[[ Material provided, beginning ]]

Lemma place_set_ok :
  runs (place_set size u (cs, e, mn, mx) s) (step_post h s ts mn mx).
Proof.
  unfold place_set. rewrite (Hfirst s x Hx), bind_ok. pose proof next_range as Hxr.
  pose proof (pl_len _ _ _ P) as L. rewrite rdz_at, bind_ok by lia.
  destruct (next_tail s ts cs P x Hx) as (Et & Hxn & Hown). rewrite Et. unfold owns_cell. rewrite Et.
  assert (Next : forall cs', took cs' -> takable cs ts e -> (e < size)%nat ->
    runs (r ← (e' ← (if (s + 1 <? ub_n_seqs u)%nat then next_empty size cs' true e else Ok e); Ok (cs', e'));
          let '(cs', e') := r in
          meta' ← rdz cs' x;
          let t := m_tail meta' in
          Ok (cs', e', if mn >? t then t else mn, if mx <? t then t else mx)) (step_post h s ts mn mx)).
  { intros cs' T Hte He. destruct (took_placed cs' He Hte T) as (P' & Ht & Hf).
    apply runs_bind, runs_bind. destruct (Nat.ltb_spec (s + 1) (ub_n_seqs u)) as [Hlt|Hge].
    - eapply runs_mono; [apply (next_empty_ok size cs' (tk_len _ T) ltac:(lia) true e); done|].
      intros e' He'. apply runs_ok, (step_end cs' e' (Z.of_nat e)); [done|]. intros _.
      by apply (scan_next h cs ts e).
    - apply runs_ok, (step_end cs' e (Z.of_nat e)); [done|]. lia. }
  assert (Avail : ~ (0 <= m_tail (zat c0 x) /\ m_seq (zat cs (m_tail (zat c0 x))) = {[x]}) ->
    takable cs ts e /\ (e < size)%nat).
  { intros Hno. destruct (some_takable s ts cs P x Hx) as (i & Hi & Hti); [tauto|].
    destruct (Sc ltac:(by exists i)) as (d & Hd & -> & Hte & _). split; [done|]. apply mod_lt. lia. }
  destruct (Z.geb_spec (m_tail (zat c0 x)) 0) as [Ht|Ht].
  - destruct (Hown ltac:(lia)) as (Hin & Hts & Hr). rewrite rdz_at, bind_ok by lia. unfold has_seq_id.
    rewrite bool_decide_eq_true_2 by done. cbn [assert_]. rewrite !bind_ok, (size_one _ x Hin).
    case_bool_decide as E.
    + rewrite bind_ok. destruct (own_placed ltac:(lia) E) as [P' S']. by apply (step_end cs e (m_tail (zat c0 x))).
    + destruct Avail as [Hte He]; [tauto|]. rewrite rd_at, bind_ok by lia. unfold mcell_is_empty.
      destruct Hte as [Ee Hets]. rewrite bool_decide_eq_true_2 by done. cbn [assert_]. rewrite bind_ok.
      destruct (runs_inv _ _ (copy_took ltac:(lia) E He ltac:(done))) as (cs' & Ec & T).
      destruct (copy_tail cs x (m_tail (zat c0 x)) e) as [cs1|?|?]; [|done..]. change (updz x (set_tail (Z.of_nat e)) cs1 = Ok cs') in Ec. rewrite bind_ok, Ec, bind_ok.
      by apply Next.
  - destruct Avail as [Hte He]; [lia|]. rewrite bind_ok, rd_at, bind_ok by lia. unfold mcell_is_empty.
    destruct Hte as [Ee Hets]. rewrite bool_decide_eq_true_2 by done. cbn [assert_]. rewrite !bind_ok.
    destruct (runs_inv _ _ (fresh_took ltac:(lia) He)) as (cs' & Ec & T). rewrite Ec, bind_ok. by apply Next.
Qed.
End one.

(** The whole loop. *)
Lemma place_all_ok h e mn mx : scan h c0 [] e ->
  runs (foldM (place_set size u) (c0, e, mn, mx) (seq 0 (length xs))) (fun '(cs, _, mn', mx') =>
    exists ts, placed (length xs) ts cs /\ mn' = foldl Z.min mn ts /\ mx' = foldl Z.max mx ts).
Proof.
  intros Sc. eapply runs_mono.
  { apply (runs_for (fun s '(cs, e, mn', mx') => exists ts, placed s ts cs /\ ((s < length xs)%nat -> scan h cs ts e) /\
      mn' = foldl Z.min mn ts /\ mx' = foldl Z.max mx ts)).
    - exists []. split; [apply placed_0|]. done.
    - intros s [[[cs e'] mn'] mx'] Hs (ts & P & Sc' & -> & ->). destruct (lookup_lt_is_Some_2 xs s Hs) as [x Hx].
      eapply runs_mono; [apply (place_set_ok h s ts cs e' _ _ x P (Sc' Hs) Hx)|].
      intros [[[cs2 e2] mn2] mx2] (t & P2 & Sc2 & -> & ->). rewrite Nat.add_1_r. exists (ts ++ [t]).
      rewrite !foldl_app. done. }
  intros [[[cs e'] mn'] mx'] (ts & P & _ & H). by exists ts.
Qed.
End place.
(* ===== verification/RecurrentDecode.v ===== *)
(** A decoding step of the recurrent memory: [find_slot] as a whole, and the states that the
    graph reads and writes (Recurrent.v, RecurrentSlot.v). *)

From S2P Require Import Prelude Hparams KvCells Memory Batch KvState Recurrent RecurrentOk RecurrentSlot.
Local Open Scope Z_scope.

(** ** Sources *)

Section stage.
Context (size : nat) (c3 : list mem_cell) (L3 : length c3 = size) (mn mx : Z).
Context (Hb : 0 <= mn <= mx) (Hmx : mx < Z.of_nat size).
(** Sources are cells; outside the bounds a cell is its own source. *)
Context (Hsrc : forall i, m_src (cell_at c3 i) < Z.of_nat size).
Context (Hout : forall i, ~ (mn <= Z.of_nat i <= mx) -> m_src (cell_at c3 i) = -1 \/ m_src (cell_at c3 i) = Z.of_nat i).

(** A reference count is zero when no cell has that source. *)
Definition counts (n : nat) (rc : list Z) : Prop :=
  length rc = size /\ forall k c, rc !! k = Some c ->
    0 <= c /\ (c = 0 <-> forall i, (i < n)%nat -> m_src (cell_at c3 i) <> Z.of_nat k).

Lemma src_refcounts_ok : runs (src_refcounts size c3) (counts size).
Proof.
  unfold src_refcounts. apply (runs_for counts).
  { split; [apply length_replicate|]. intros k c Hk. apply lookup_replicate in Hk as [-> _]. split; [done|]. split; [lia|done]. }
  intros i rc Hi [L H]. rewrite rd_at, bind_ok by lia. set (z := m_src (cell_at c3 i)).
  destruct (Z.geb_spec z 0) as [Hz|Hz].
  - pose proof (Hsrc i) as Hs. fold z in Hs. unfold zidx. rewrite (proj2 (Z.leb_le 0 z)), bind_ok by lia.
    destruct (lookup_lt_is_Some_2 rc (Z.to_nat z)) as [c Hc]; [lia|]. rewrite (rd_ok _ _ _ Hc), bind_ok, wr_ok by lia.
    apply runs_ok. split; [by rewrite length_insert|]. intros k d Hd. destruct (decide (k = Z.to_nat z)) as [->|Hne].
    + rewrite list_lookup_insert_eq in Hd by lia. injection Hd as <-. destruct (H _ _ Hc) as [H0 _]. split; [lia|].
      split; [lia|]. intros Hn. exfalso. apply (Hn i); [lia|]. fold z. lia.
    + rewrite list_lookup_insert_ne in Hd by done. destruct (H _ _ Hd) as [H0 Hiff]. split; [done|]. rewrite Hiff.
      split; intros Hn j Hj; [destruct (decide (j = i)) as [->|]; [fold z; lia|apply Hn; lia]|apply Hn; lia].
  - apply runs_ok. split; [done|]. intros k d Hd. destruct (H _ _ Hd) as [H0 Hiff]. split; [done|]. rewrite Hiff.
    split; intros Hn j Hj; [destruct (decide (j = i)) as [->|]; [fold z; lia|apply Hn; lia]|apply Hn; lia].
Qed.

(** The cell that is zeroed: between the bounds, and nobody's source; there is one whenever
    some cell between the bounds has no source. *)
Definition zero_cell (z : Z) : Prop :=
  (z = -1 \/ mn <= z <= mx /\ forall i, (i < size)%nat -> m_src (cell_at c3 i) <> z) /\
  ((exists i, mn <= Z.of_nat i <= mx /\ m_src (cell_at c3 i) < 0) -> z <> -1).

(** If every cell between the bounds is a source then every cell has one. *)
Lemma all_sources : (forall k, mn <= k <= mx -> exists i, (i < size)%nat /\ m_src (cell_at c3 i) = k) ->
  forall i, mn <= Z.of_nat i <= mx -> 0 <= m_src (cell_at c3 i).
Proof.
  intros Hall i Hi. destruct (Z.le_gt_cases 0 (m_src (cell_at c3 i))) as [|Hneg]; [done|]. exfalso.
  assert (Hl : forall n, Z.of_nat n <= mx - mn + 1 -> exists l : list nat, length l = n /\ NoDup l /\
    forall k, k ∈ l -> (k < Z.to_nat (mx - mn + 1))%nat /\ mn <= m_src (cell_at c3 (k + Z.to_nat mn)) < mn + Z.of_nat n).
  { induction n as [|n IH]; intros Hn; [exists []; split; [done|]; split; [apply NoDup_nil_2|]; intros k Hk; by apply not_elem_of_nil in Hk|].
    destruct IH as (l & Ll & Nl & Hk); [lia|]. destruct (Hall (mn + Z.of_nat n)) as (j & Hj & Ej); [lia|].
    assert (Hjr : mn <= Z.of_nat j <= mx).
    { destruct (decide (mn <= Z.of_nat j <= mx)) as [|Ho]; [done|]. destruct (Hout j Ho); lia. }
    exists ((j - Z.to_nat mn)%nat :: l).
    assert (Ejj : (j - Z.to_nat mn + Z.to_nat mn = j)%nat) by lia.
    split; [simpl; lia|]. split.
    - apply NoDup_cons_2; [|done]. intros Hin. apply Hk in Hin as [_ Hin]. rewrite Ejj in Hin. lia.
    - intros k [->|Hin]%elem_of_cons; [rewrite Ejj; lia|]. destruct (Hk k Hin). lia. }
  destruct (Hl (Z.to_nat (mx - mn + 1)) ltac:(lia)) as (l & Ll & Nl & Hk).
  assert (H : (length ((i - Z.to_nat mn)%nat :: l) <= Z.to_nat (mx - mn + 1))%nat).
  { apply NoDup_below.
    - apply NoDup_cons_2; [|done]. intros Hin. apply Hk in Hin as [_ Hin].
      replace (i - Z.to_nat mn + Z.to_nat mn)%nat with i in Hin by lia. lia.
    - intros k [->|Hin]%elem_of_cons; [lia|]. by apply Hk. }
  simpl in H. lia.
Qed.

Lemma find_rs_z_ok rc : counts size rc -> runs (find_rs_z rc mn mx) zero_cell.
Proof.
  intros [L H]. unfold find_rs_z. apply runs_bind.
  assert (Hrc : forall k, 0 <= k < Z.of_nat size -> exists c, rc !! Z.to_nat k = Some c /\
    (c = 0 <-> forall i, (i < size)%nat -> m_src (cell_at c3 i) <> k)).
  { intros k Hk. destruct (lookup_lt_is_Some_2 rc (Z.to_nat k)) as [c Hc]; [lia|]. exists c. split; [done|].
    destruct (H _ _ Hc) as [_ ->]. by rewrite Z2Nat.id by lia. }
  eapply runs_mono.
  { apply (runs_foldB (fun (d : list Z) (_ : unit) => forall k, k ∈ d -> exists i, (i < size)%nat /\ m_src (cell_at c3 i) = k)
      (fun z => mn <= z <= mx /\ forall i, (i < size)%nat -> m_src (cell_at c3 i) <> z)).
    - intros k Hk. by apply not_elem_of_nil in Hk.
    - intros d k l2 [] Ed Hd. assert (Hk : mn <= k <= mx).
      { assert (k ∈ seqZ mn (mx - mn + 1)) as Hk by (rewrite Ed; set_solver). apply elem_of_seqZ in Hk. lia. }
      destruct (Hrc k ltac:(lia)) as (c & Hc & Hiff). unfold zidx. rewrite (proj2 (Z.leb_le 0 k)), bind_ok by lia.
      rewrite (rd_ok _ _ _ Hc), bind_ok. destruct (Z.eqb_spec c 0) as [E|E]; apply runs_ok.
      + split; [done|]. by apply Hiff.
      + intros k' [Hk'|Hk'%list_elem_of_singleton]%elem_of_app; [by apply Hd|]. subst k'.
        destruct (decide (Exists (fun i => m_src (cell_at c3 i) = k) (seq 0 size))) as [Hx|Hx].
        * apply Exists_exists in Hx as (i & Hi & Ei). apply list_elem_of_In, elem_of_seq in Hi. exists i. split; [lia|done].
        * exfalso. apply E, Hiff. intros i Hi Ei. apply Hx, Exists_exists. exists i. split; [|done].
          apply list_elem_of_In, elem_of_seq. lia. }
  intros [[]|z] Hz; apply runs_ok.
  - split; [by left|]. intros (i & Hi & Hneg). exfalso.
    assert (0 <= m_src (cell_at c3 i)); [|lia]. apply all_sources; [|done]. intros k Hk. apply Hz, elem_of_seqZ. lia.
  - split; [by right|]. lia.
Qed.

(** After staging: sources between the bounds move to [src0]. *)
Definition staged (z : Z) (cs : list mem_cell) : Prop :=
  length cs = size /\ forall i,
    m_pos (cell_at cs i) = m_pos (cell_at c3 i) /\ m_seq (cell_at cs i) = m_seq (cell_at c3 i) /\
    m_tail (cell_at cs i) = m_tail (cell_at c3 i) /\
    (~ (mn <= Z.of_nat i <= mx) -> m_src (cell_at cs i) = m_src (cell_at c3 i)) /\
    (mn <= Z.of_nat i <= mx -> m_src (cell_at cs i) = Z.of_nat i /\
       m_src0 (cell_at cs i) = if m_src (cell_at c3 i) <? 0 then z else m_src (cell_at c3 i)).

[[ Material provided, end ]]

**About this task**
Would you print, exactly as written, every line above from the one holding "unfold src_refcounts. apply" through the one holding "[H0 _]. split; [lia|].", with both included and no other lines?

**The completed task**
  unfold src_refcounts. apply (runs_for counts).
  { split; [apply length_replicate|]. intros k c Hk. apply lookup_replicate in Hk as [-> _]. split; [done|]. split; [lia|done]. }
  intros i rc Hi [L H]. rewrite rd_at, bind_ok by lia. set (z := m_src (cell_at c3 i)).
  destruct (Z.geb_spec z 0) as [Hz|Hz].
  - pose proof (Hsrc i) as Hs. fold z in Hs. unfold zidx. rewrite (proj2 (Z.leb_le 0 z)), bind_ok by lia.
    destruct (lookup_lt_is_Some_2 rc (Z.to_nat z)) as [c Hc]; [lia|]. rewrite (rd_ok _ _ _ Hc), bind_ok, wr_ok by lia.
    apply runs_ok. split; [by rewrite length_insert|]. intros k d Hd. destruct (decide (k = Z.to_nat z)) as [->|Hne].
    + rewrite list_lookup_insert_eq in Hd by lia. injection Hd as <-. destruct (H _ _ Hc) as [H0 _]. split; [lia|].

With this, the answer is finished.